Popovich and his students are thankful to have remarkable support from organizations whose sole purpose is to support music education. “We look forward to strengthening our relationships with organizations as our program continues to grow. Last year, we received just under $15,000 in grants. Three out of our five seniors chose to study music upon graduation. One of them was accepted into Arizona State University’s newly created Popular Music degree program, which only accepted a handful of students. We were also featured in Phoenix Magazine's August 2019 edition. I am grateful to have students that are fully engaged. Their hard work has definitely been worth it,” said Popovich.

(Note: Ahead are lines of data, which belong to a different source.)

(** The two outcomes of the timer callback. *)
Lemma tick_cases s :
  let advanced := set_currentWordIndex (S (currentWordIndex s)) s in
  tick s =
  if length (words s) <=? S (currentWordIndex s)
  then set_wordDisplay_textContent msg_finished (pause advanced)
  else displayWord advanced.
Proof. reflexivity. Qed.

Lemma engine_inv_tick s :
  isPlaying s = true -> engine_inv s -> engine_inv (tick s).
Proof.
  intros Hplaying (Ht & Hb & Hp). rewrite tick_cases.
  destruct (Nat.leb_spec (length (words s)) (S (currentWordIndex s))) as [Hend|Hmore].
  - rewrite pause_spec. unfold engine_inv, timer_ok, button_ok, position_ok. fields.
    split; [split; [done |] | split; [done |]].
    + unfold timer_ok in Ht. destruct (intervalId s) as [id|]; [| by destruct Ht].
      destruct Ht as (_ & [delay ->] & _). apply delete_singleton_eq.
    + intros Hlen. destruct (Hp Hlen) as [_ Hlt]. specialize (Hlt Hplaying).
      split; [lia | done].
  - apply engine_inv_displayWord.
    unfold engine_inv, timer_ok, button_ok, position_ok. fields.
    split; [exact Ht | split; [exact Hb | intros _; lia]].
Qed.

Lemma updateWPM_cases value s :
  let rated := set_wpmValue_textContent (parseInt value) (set_wpm (parseInt value) s) in
  updateWPM value s = if isPlaying s then play (pause rated) else rated.
Proof. reflexivity. Qed.

Lemma engine_inv_set_wpm (rate label : number) s :
  engine_inv s -> engine_inv (set_wpmValue_textContent label (set_wpm rate s)).
Proof. done. Qed.

Lemma engine_inv_updateWPM value s : engine_inv s -> engine_inv (updateWPM value s).
Proof.
  intros Hinv. rewrite updateWPM_cases.
  apply (engine_inv_set_wpm (parseInt value) (parseInt value)) in Hinv.
  destruct (isPlaying s); [| done].
  apply engine_inv_play; [by rewrite pause_spec | by apply engine_inv_pause].
Qed.

Lemma engine_inv_handle e s : engine_inv s -> engine_inv (handle e s).
Proof.
  intros Hinv. destruct e as [text| | | |value|id]; simpl.
  - by apply engine_inv_loadText.
  - destruct (playBtn_disabled s) eqn:Hbtn; [done |].
    apply engine_inv_play; [| done].
    destruct Hinv as (_ & Hb & _). destruct (isPlaying s) eqn:Hplaying; [| done].
    specialize (Hb Hplaying). congruence.
  - destruct (pauseBtn_disabled s); [done | by apply engine_inv_pause].
  - by apply engine_inv_reset.
  - by apply engine_inv_updateWPM.
  - destruct (timers s !! id) as [delay|] eqn:Hlive; [| done].
    apply engine_inv_tick; [| done].
    destruct Hinv as (Ht & _ & _). unfold timer_ok in Ht.
    destruct (intervalId s); destruct Ht as [? Ht]; [done |].
    by rewrite Ht, lookup_empty in Hlive.
Qed.

Lemma engine_inv_run (events : list event) s :
  engine_inv s -> engine_inv (run events s).
Proof.
  revert s. induction events as [|e events IH]; intros s Hinv; [done |].
  apply IH. by apply engine_inv_handle.
Qed.

Lemma engine_inv_new (html : markup) : engine_inv (new_RSVPReader html).
Proof.
  apply engine_inv_loadText.
  unfold engine_inv, timer_ok, button_ok, position_ok. simpl.
  repeat split; try done; lia.
Qed.

(** Every state the page can reach satisfies the invariant. *)
Lemma engine_inv_reachable (html : markup) (events : list event) :
  engine_inv (run events (new_RSVPReader html)).
Proof. apply engine_inv_run, engine_inv_new. Qed.

End Engine.

(** ** The claims *)

Section Claims.

Implicit Types (s : state) (text value : jsstring) (html : markup).

Lemma lookup_nth (l : list jsstring) (i : nat) :
  i < length l -> l !! i = Some (nth i l []).
Proof.
  intros Hlt. destruct (lookup_lt_is_Some_2 l i Hlt) as [word Hword].
  rewrite Hword. f_equal. symmetry. by apply nth_lookup_Some.
Qed.

(** Counterexample to C1 as stated.  After the text box is cleared during
    playback the reader is still playing, its timer is live, and the
    position equals the length (both 0): the end position outside Finished.
    After one tick and the same clearing the position, 1, lies beyond the
    length, 0. *)
Lemma position_bound_counterexample :
  let loaded := new_RSVPReader plain_page in
  let cleared := run [ClickPlay; InputText []] loaded in
  let stale := run [ClickPlay; TimerFires 1; InputText []] loaded in
  (isPlaying cleared = true
   /\ timers cleared !! 1%positive = Some (QFinite (60000 # 250))
   /\ currentWordIndex cleared = 0 /\ length (words cleared) = 0)
  /\ (currentWordIndex stale = 1 /\ length (words stale) = 0).
Proof. vm_compute. repeat split; reflexivity. Qed.

(** C1 (amended).  In every state the page can reach, whenever words are
    loaded the position is at most their number, and it equals their number
    only with playback stopped and no timer live. *)
Theorem position_within_loaded_words html (events : list event) :
  let s := run events (new_RSVPReader html) in
  0 < length (words s) ->
  currentWordIndex s <= length (words s)
  /\ (currentWordIndex s = length (words s) ->
      isPlaying s = false /\ intervalId s = None /\ timers s = ∅).
Proof.
  intros s Hlen. destruct (engine_inv_reachable html events) as (Ht & _ & Hp).
  fold s in Ht, Hp. destruct (Hp Hlen) as [Hle Hlt]. split; [done |].
  intros Hend. unfold timer_ok in Ht.
  destruct (isPlaying s) eqn:Hplaying; [specialize (Hlt eq_refl); lia |].
  destruct (intervalId s); destruct Ht as [? Ht]; done.
Qed.

(** The theorem at a reader that has played the two words "to be" to the end. *)
Lemma position_within_loaded_words_witness :
  let s := run [InputText (lit "to be"); ClickPlay; TimerFires 1; TimerFires 1]
             (new_RSVPReader plain_page) in
  0 < length (words s)
  /\ currentWordIndex s = length (words s)
  /\ currentWordIndex s <= length (words s)
  /\ isPlaying s = false /\ intervalId s = None /\ timers s = ∅.
Proof.
  intros s.
  assert (Hlen : 0 < length (words s)) by (vm_compute; lia).
  assert (Hend : currentWordIndex s = length (words s)) by reflexivity.
  destruct (position_within_loaded_words plain_page
              [InputText (lit "to be"); ClickPlay; TimerFires 1; TimerFires 1]
              Hlen) as [Hle Hstop].
  exact (conj Hlen (conj Hend (conj Hle (Hstop Hend)))).
Defined.

(** Counterexample to C2 as stated.  A load during playback returns with the
    reader still playing, still holding handle 1, and with that timer still
    live. *)
Lemma load_while_playing_counterexample :
  let s := run [ClickPlay; InputText (lit "other words")]
             (new_RSVPReader plain_page) in
  isPlaying s = true /\ intervalId s = Some 1%positive
  /\ timers s !! 1%positive = Some (QFinite (60000 # 250)).
Proof. vm_compute. repeat split; reflexivity. Qed.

The GRAMMY Museum Signature School program provides grants to public school music programs that demonstrate a need and a compelling plan to address that need. This program is presented through the support from the Ford Motor Company Fund, the Chuck Lorre Family Foundation, and Brian Hoesterey. There are extensive requirements involved in the application process, including providing demographic and budget information, as well as essay questions and audio/video submissions.